Pandemi sonrasındaki dönemde dünyanın her noktasında ekonomik krizler yaşanırken moda bizlerin kendimizi, en azından psikolojik olarak, daha zengin hissetmemizi istiyor gibi... Önce hayatlarımıza sessiz lüks kavramı ve 'eski para' estetiği girdi... Bunun hemen ardından da birkaç jenerasyondur parayı elinde tutanların vazgeçilmez hobilerine dair giyim trendleri moda dünyasının merkezine yerleşti. Geçtiğimiz kış kayak modası çılgınlığı yaşadık. Bu ilkbahar-yaz sezonunda hepimiz kortlardan yeni çıkmış birer tenisçi gibiydik. Ve bu kış sezonunda da binicilik trendi modanın merkezine oturdu. O pilates, yoga kıyafetleri ve bohem görüntü de doğal olarak demode oldu. Sokakta crop top'lı ve taytlı bir kız görmemiz birkaç hafta içinde imkansız bir hale gelecek. İçinizden eminim "Alt kültürün, rap dünyasının giyim kodlarının yükselişe geçtiği dönemin sonuna gelmemiz iyi oldu. Vücut şekline uysun uymasın daha fazla tayt ve kısacık üst giyen insan görmek istemiyorduk" diyeceğinize eminim... Pandemi sonrası zaten psikolojik olarak zorlanmış ruhlarımız rap dünyasında ilham alan kuralsız, spor giyimle karışık kombinlerle biraz rahatlatılmıştı. Ama artık tüm büyük şirketler çalışanlarını yeniden ofislere çağırırken ve ekonomik kriz yaşanan bir dünyada 'derli toplu' bir görüntü her zaman ilgi çekerken moda dünyasının da bizleri bambaşka bir yöne sürüklememesi düşünülemezdi.

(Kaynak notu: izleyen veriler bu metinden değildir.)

(** 4.3: a strict parse of the whole text; if it fails, a parse of the
    brace substring; with no brace pair, a malformed-output error. *)
Definition strict_then_brace_span
    (JSON_parse : JSON -> Exn + JSON) (text : string) : Exn + JSON :=
  match JSON_parse (JStr text) with
  | inr v => inr v
  | inl _ =>
      match brace_substring text with
      | Some span => JSON_parse (JStr span)
      | None => inl (Error "Model did not return JSON")
      end
  end.

(** 4.5: a request "whose rawNotes has length less than 10 or whose
    issueType is empty". *)
Definition short_notes_or_empty_issue (body : option JSON) : Prop :=
  (exists s, JS.field body "rawNotes" = Some (JStr s) /\ (String.length s < 10)%nat)
  \/ JS.field body "issueType" = Some (JStr "").

(** 4.5: a numeric field "coerced to number-or-null": the field is absent,
    is null, or is a number other than [NaN]. *)
Definition number_or_null_or_absent (v : option JSON) : Prop :=
  v = None \/ v = Some JNull
  \/ exists x, v = Some (JNum x) /\ PrimFloat.is_nan x = false.

(** A response that is "a JSON object with a single error text field and
    a client-error status". *)
Definition error_response (r : HttpResponse) : Prop :=
  status r = 400%nat /\ exists msg, body r = JObj {["error" := JStr msg]}.

(** 7: the stages at which an analysis fails: validation, engine
    transport (the request is rejected, the response is not a success, or
    its body cannot be read), empty engine output, malformed engine
    output.  [parseModelText] is how the server file at hand reads the
    engine's text. *)
Inductive Failure (fetch : string -> FetchResult)
    (JSON_parse parseModelText : JSON -> Exn + JSON)
    (buildPrompt : Input -> string) (body : option JSON) : Prop :=
| validation_failed (e : Exn) :
    AnalyzeSchema_parse body = inl e ->
    Failure fetch JSON_parse parseModelText buildPrompt body
| transport_rejected (input : Input) (e : Exn) :
    AnalyzeSchema_parse body = inr input ->
    fetch (buildPrompt input) = Rejected e ->
    Failure fetch JSON_parse parseModelText buildPrompt body
| transport_not_ok (input : Input) (raw : string) :
    AnalyzeSchema_parse body = inr input ->
    fetch (buildPrompt input) = Response false raw ->
    Failure fetch JSON_parse parseModelText buildPrompt body
| transport_unreadable (input : Input) (raw : string) (e : Exn) :
    AnalyzeSchema_parse body = inr input ->
    fetch (buildPrompt input) = Response true raw ->
    JSON_parse (JStr raw) = inl e ->
    Failure fetch JSON_parse parseModelText buildPrompt body
| empty_output (input : Input) (raw : string) (json : JSON) :
    AnalyzeSchema_parse body = inr input ->
    fetch (buildPrompt input) = Response true raw ->
    JSON_parse (JStr raw) = inr json ->
    JS.truthy (modelText json) = false ->
    Failure fetch JSON_parse parseModelText buildPrompt body
| malformed_output (input : Input) (raw : string) (json : JSON) (e : Exn) :
    AnalyzeSchema_parse body = inr input ->
    fetch (buildPrompt input) = Response true raw ->
    JSON_parse (JStr raw) = inr json ->
    JS.truthy (modelText json) = true ->
    parseModelText (modelText json) = inl e ->
    Failure fetch JSON_parse parseModelText buildPrompt body.

(** The analysis went through: the engine's text was read as [data]. *)
Definition Completed (fetch : string -> FetchResult)
    (JSON_parse parseModelText : JSON -> Exn + JSON)
    (buildPrompt : Input -> string) (body : option JSON)
    (input : Input) (data : JSON) : Prop :=
  AnalyzeSchema_parse body = inr input
  /\ exists raw json,
      fetch (buildPrompt input) = Response true raw
      /\ JSON_parse (JStr raw) = inr json
      /\ JS.truthy (modelText json) = true
      /\ parseModelText (modelText json) = inr data.

(** The value the server receives for a numeric text field of the
    form. *)
Definition received (text : string) : OptNum :=
  match wire (App.number_or_null text) with
  | JNum x => Num x
  | _ => NumNull
  end.

(** The same percentage: both absent, or two numbers that are the same
    value or compare equal (as [0] and [-0] do). *)
Definition same_percent (a b : option float) : Prop :=
  match a, b with
  | None, None => True
  | Some x, Some y => x = y \/ (x =? y)%float = true
  | _, _ => False
  end.

End Spec.

(** ** Sample data for the evaluated examples *)
Module Sample.

(** A validated request: a booking of 100 with 25 refunded, and the
    default caps. *)
Definition input : Input :=
  mkInput "guest disputes the resort fee" "Refund" (Num 100) (Num 25) 15 20.

(** The form as the agent has filled it in. *)
Definition form (total refunded : string) : App.State :=
  App.mkState "guest disputes the resort fee" "Refund" total refunded "".

(** An engine that answers every request with a successful response
    whose first candidate carries [text]; [text] is written with
    apostrophes for the double quotes of JSON, each behind a backslash. *)
Definition engine (text : string) (prompt : string) : FetchResult :=
  Response true
    (JSONText.quoted
       ("{'candidates':[{'content':{'parts':[{'text':'" ++ text ++ "'}]}}]}")).

(** A stand-in for [buildPrompt]: the case inputs without the policy
    text. *)
Definition prompt (input : Input) : string :=
  "Issue Type: " ++ issueType input ++ " AGENT NOTES: " ++ rawNotes input.

(** A stand-in for the message texts of zod and of the JavaScript
    engine. *)
Definition library_message (e : Exn) : string :=
  match e with
  | Error m => m
  | ZodError _ => "ZodError"
  | SyntaxError _ => "SyntaxError"
  | TypeError _ => "TypeError"
  end.

End Sample.

(** * The rest of the server files and of the client component *)

(** ** More string methods *)
Module Text.

(** [s.trim()]: white space and line terminators are removed from both
    ends. *)
Definition trim (s : string) : string :=
  string_of_list_ascii (StringToNumber.trim (list_ascii_of_string s)).

(** [s.replace(pattern, "")] for a string [pattern]: the first occurrence
    is removed. *)
Definition remove_first (s pattern : string) : string :=
  match Str.find_first pattern s 0 with
  | Some i =>
      String.substring 0 i s
      ++ String.substring (i + String.length pattern)
                          (String.length s - (i + String.length pattern)) s
  | None => s
  end.

(** [items.join(", ")] for strings. *)
Definition join (items : list string) : string :=
  match items with
  | [] => ""
  | x :: rest => fold_left (fun acc y => acc ++ ", " ++ y) rest x
  end.

(** [a || b] where [a] is a string or [undefined]. *)
Definition or_default (a : option string) (b : string) : string :=
  match a with
  | Some s => if String.eqb s "" then b else s
  | None => b
  end.

End Text.

(** ** Configuration (the same in both files, lines 25-34 of
    [src/unnamed/part_001]) *)
Module Config.

(** [process.env.GEMINI_MODEL || "gemini-1.5-flash"]. *)
Definition RAW_MODEL (GEMINI_MODEL : option string) : string :=
  Text.or_default GEMINI_MODEL "gemini-1.5-flash".

(** [RAW_MODEL.startsWith("models/") ? RAW_MODEL.replace("models/", "")
    : RAW_MODEL]. *)
Definition MODEL (GEMINI_MODEL : option string) : string :=
  let raw := RAW_MODEL GEMINI_MODEL in
  if String.prefix "models/" raw then Text.remove_first raw "models/" else raw.

(** [["http://localhost:5173", process.env.FRONTEND_URL].filter(Boolean)]
    of [src/unnamed/part_001]. *)
Definition allowedOrigins (FRONTEND_URL : option string) : list string :=
  "http://localhost:5173"
  :: match FRONTEND_URL with
     | Some url => if String.eqb url "" then [] else [url]
     | None => []
     end.

Definition includes (items : list string) (x : string) : bool :=
  existsb (String.eqb x) items.

(** The [origin] function given to [cors] in [src/unnamed/part_001]
    (lines 44-57): its callback gets [true] or an [Error]. *)
Definition corsOrigin (FRONTEND_URL : option string) (origin : option string)
  : Exn + bool :=
  match origin with
  | None => inr true
  | Some o =>
      if String.eqb o "" then inr true
      else if includes (allowedOrigins FRONTEND_URL) o then inr true
      else inl (Error ("CORS blocked. Origin not allowed: " ++ o ++ ". Allowed: "
                       ++ Text.join (allowedOrigins FRONTEND_URL)))
  end.

End Config.

(** ** 4.2 Instruction builder *)
Module Prompt.

(** [value ?? "unknown"] inside a template literal. *)
Definition number_or_unknown (v : OptNum) : string :=
  match v with
  | Num x => Dec.toString x
  | _ => "unknown"
  end.

(** [refundPercent == null ? "unknown" : refundPercent.toFixed(2) + "%"]. *)
Definition percent_or_unknown (p : option float) : string :=
  match p with
  | None => "unknown"
  | Some x => Dec.toFixed2 x ++ "%"
  end.

(** A line break, and the end of the notes: a line break and three double
    quotes. *)
Definition newline : string := String (ascii_of_nat 10) "".

Definition closing : string :=
  newline ++ String JSONText.quote (String JSONText.quote (String JSONText.quote "")).

End Prompt.

(** The template literal of [buildPrompt] in [src/server/server.js]
    (lines 68-101), up to the notes.  A segment that holds double quotes
    is written with apostrophes and converted by [JSONText.quoted]. *)
Definition ServerJs_preamble (input : Input) : string :=
  "
You are a Refund & Chargeback Risk Predictor for a travel call center.

POLICY (NON-NEGOTIABLE):
- Encouraged refund cap: "
  ++ Dec.toString (encouragedRefundCapPercent input)
  ++ "% (try to stay at or under this)
- Maximum agent refund cap: "
  ++ Dec.toString (maxRefundCapPercent input)
  ++ "% (over this requires manager escalation)
- If refund is between "
  ++ Dec.toString (encouragedRefundCapPercent input)
  ++ "% and "
  ++ Dec.toString (maxRefundCapPercent input)
  ++ JSONText.quoted "%, treat as HIGH scrutiny and recommend escalation.
- Never promise refunds, approvals, or free upgrades.

Return ONLY valid JSON with this exact shape:
{
  'risk_score': number,
  'risk_level': 'low' | 'medium' | 'high',
  'confidence': number,
  'signals': [
    { 'name': string, 'evidence_quote': string, 'weight': number }
  ],
  'warnings': [string],
  'recommended_script': [string],
  'next_steps': [string],
  'missing_info': [string]
}

INPUTS:
Issue Type: "
  ++ issueType input
  ++ "
Booking Total: "
  ++ Prompt.number_or_unknown (bookingTotal input)
  ++ "
Refunded Amount: "
  ++ Prompt.number_or_unknown (refundedAmount input)
  ++ "
Refund Percent: "
  ++ Prompt.percent_or_unknown (refundPercent input)
  ++ JSONText.quoted "

AGENT NOTES:
'''
".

RAP TARZI GİYİNME DEMODE OLDU
Artık salaş eşofman altları, bohem bol pantolonlar, dapdar taytlar demode... En azından moda dünyası için bu durum böyle. Onun yerine sokaklarda binici çizmeleri, formunuzu toplayan dapdaracık sıkı pantolonlar, dar ceketler ve incecik boyunluklu kazaklar göreceğiz. İşin en güzel yanı bu modayla birlikte dolaplarımıza daha çok beyazlar, krem renkleri, ekrular, kahve tonlarında ekoseler girecek. Özellikle kahverengi ve siyah tonlarındaki binici çizmeleri çok popüler olacak. Şık fularlar, deri eldivenler, incecik kemerler de yine çok popüler olacak. Ceketler kalça hizasında olacağı için de herkesin formu çok daha çık ve hoş görünecek. Çok az altın tonlarındaki aksesuvarlar, şık saç bantları ve taçlar da yine bu modayla birlikte çok popüler olacak. Tüm bu anlattıklarımdan gözünüzün önünde zaten bir siluet beliriyordur. Fit, bakımlı, doğal ve elegan bir siluet hem de... Sessiz lüks trendinin ardından şimdi de moda dünyası bizlerin yaşamın içinde aktif, doğal ve güzel görünmemiz için bu trendi hayatlarımıza sokmuş durumda.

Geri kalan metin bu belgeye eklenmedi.